### Work item
Find every line below with the word "Record" in it, and copy each one.

### Material for this task

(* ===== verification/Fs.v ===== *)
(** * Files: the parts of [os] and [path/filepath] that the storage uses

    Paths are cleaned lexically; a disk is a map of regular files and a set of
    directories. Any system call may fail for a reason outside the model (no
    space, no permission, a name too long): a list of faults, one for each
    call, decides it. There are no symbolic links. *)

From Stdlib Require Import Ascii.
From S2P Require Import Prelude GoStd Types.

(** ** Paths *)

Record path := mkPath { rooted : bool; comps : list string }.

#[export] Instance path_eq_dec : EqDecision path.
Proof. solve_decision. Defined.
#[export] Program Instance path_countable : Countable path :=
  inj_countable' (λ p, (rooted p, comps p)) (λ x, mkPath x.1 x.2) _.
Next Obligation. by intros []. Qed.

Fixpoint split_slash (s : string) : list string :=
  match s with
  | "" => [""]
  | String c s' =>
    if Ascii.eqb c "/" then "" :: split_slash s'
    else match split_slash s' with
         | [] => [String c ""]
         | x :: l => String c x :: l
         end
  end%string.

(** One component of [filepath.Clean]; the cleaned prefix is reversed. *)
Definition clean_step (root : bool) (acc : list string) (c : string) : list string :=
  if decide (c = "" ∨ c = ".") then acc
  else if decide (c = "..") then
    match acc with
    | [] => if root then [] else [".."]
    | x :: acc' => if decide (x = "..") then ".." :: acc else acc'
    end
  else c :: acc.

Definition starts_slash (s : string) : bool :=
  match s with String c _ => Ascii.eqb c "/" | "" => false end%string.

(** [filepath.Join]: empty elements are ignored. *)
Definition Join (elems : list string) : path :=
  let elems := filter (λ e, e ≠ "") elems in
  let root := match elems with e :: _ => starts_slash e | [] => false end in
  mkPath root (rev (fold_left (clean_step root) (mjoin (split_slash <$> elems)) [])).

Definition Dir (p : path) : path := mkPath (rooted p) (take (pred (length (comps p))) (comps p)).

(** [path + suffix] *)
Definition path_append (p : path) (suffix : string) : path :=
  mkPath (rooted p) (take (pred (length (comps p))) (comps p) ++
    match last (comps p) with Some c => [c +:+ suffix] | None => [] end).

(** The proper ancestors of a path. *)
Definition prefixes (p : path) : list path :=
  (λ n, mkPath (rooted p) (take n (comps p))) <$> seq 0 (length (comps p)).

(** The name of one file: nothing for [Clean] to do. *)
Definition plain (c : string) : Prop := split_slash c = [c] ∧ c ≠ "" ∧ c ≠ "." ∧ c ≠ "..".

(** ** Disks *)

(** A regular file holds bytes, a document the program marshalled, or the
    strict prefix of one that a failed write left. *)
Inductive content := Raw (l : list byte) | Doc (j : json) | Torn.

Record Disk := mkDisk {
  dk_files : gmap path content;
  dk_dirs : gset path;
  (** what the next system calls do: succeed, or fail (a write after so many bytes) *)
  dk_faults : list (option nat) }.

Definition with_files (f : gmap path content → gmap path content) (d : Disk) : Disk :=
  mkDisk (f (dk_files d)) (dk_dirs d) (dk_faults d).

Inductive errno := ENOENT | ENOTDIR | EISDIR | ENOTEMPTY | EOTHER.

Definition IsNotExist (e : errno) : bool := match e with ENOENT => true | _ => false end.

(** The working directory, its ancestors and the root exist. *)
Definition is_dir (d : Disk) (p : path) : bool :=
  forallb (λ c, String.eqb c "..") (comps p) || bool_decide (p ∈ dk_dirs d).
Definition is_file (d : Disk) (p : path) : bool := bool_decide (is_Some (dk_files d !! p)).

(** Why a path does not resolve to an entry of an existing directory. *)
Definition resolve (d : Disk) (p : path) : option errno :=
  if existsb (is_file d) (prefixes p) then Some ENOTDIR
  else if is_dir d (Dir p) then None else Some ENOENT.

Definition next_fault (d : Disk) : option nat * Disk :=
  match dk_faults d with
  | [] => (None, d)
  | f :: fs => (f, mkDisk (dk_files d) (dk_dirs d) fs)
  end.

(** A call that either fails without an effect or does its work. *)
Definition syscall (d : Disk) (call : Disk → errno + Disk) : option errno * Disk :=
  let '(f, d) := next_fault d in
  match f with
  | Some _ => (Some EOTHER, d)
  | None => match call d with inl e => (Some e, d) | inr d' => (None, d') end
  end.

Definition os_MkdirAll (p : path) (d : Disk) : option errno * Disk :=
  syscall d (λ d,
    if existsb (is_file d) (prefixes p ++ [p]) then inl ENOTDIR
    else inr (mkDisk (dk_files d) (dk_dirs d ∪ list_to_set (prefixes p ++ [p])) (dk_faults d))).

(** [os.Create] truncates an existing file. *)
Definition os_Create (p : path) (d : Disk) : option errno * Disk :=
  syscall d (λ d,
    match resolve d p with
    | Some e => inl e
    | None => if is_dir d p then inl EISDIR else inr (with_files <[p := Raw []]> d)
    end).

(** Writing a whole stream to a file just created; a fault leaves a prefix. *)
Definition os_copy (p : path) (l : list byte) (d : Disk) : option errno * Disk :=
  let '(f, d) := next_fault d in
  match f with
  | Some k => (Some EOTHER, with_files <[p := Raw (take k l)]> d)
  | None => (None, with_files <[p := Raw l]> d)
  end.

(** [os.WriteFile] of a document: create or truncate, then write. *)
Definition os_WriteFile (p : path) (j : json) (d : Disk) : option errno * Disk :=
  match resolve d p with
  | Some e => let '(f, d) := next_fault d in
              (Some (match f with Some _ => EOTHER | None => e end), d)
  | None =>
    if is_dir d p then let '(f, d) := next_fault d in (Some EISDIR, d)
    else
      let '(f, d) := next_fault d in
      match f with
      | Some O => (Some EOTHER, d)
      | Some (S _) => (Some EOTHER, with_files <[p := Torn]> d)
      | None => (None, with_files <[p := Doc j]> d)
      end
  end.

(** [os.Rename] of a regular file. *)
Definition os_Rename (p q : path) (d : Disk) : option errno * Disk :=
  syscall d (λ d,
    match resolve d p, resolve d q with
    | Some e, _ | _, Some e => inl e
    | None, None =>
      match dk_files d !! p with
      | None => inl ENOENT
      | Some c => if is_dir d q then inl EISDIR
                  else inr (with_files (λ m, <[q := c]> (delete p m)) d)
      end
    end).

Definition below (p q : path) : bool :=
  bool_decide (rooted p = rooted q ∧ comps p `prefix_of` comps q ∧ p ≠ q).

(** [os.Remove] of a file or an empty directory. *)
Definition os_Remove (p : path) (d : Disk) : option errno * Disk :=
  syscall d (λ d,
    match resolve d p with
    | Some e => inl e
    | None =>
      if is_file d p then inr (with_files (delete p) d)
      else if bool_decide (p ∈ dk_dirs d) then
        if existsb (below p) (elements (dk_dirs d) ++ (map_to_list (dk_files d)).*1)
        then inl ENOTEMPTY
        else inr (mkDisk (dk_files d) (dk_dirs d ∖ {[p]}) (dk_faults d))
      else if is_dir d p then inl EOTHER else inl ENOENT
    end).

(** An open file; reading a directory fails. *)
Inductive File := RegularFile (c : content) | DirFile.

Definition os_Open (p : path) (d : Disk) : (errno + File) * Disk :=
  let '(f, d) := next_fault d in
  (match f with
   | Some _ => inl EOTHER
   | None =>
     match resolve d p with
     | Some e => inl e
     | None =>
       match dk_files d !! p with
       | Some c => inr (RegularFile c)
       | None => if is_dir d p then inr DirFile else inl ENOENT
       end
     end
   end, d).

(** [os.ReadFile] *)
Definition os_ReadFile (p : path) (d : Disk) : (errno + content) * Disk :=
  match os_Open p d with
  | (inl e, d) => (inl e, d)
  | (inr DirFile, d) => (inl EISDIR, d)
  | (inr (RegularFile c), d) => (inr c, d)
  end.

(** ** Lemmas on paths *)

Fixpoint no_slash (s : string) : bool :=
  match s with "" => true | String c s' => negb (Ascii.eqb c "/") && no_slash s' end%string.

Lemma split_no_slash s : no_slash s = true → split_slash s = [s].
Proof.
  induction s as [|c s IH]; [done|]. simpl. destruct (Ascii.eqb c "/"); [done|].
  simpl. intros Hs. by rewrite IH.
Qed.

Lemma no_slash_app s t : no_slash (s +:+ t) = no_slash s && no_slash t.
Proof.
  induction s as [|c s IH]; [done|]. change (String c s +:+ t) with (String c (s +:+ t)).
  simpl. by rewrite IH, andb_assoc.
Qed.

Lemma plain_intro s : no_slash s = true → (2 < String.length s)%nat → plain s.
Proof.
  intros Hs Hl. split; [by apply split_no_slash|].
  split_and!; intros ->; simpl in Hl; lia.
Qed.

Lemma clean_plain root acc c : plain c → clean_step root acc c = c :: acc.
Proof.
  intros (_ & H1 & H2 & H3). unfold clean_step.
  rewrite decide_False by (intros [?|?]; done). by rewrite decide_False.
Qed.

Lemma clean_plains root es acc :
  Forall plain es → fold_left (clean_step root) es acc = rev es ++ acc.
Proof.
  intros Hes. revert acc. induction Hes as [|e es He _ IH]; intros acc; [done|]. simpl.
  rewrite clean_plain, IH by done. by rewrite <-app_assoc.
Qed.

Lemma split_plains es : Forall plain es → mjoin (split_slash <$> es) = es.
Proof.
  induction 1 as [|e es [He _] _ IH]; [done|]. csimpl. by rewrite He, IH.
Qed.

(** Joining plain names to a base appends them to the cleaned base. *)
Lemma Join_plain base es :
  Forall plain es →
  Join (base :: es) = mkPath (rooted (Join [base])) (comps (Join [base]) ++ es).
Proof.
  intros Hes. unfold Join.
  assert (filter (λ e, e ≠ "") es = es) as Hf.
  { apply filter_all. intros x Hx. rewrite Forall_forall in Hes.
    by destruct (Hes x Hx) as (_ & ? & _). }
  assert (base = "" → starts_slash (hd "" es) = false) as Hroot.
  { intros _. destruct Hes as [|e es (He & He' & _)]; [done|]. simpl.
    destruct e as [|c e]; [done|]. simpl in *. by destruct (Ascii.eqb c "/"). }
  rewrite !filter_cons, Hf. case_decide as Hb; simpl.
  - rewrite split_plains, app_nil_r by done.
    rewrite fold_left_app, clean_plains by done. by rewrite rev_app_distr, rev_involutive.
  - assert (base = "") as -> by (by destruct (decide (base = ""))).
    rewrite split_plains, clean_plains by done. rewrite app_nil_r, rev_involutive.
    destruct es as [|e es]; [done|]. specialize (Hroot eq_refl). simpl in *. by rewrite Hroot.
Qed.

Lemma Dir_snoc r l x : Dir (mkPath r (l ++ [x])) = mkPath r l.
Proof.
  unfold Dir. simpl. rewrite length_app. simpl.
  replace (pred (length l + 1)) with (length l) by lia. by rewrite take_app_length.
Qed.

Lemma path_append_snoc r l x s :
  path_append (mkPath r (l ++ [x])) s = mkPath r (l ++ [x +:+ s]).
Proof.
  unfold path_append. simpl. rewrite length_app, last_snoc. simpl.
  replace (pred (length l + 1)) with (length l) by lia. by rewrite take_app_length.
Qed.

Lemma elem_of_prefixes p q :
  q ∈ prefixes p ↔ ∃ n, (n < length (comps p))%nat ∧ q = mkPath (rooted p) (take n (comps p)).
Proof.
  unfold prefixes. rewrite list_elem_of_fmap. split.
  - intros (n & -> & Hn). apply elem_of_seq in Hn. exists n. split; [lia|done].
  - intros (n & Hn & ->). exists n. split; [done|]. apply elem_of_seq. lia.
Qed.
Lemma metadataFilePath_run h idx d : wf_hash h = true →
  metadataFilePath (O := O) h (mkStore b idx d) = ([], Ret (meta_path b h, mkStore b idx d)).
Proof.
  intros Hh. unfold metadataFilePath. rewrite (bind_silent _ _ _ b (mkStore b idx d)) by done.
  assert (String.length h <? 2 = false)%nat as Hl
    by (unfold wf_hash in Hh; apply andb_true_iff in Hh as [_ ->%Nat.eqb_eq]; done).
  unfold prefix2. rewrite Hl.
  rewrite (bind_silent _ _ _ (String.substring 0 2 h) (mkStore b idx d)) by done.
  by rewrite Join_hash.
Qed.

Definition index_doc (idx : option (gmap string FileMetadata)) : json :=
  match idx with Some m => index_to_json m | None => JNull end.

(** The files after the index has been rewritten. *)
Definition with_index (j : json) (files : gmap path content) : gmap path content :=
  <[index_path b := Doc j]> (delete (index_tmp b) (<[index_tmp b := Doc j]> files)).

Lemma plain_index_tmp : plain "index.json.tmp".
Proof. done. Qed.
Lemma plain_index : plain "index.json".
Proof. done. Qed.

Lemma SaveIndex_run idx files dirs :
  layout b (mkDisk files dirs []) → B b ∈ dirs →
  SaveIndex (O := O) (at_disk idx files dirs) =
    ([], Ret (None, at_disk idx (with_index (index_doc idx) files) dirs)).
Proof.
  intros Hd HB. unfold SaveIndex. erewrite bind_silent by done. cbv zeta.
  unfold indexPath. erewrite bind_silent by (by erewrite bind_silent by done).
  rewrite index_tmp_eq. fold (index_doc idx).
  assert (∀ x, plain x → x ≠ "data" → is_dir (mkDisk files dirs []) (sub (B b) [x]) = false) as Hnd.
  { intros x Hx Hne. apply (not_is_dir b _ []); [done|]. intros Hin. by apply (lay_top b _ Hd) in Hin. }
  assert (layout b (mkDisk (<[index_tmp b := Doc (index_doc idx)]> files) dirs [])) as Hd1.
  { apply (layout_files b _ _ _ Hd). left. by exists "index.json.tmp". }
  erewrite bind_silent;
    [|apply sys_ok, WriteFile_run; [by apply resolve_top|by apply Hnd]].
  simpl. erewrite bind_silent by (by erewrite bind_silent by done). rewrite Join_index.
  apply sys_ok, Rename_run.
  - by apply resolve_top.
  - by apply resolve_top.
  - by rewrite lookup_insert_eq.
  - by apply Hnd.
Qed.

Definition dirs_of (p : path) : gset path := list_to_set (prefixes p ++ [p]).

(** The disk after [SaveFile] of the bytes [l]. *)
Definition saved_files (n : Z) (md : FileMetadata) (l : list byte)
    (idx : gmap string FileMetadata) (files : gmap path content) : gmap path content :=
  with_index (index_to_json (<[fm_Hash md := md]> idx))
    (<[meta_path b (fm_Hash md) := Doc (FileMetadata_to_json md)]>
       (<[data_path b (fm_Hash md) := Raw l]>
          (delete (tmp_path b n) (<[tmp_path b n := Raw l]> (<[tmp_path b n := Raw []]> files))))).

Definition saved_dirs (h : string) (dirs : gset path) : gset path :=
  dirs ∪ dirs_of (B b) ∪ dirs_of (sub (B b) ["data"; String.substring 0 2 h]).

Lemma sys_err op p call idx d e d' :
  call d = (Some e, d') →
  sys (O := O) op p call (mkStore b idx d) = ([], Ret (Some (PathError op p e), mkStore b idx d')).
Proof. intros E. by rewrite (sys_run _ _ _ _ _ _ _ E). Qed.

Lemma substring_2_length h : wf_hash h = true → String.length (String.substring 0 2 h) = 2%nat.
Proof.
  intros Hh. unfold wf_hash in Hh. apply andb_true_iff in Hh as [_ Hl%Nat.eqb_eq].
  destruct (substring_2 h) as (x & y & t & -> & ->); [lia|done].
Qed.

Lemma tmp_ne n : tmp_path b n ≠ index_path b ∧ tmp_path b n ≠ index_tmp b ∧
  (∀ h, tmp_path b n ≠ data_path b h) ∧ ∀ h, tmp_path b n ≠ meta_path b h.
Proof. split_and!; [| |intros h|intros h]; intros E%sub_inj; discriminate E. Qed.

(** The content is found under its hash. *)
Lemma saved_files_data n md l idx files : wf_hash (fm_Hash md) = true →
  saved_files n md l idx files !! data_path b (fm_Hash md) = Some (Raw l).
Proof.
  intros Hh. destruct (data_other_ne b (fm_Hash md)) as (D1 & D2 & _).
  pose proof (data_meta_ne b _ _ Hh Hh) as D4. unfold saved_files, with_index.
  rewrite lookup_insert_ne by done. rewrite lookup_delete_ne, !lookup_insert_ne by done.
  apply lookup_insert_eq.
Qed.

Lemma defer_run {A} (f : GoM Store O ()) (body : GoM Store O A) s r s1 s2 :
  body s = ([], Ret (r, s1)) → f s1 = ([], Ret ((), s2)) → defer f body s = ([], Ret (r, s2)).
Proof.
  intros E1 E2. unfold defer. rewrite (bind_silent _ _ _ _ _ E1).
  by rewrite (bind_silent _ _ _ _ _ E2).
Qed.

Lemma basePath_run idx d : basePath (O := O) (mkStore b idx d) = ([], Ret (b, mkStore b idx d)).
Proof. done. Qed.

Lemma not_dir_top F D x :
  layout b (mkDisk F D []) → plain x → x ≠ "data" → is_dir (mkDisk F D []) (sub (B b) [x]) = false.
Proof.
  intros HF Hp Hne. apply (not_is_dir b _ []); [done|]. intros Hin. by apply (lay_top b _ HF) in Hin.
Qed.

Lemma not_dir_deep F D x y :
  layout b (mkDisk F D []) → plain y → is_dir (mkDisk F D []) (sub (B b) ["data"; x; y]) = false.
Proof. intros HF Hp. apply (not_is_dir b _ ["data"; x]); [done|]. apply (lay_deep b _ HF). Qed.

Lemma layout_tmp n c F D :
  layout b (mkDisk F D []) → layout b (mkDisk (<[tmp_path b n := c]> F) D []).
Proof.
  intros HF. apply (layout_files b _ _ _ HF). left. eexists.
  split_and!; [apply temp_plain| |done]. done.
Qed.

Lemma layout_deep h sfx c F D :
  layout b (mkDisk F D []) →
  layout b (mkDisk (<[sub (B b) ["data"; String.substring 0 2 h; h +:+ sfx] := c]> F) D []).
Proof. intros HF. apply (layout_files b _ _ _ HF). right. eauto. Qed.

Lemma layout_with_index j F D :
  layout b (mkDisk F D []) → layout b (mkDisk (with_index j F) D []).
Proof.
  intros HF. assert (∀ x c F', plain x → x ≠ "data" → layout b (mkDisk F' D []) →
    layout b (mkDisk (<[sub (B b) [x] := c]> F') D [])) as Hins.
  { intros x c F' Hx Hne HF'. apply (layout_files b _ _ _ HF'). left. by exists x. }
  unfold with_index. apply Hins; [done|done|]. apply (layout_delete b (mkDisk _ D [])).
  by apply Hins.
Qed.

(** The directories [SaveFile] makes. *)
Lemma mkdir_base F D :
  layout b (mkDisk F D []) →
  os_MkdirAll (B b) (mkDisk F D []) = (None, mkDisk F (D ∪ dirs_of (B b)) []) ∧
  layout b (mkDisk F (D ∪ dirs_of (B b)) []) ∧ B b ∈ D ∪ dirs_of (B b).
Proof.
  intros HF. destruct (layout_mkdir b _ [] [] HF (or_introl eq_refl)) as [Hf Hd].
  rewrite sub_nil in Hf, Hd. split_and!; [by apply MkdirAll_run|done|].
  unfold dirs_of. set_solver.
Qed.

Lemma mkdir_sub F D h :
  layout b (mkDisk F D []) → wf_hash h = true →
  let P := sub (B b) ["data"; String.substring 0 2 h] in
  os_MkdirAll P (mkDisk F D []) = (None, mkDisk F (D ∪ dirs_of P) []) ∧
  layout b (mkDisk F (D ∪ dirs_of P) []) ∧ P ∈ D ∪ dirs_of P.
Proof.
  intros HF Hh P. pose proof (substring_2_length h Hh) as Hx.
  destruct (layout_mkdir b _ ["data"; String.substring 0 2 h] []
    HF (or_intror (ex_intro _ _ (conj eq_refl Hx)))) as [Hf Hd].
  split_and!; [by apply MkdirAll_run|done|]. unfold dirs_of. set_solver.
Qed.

### Answer below
Record path := mkPath { rooted : bool; comps : list string }.
Record Disk := mkDisk {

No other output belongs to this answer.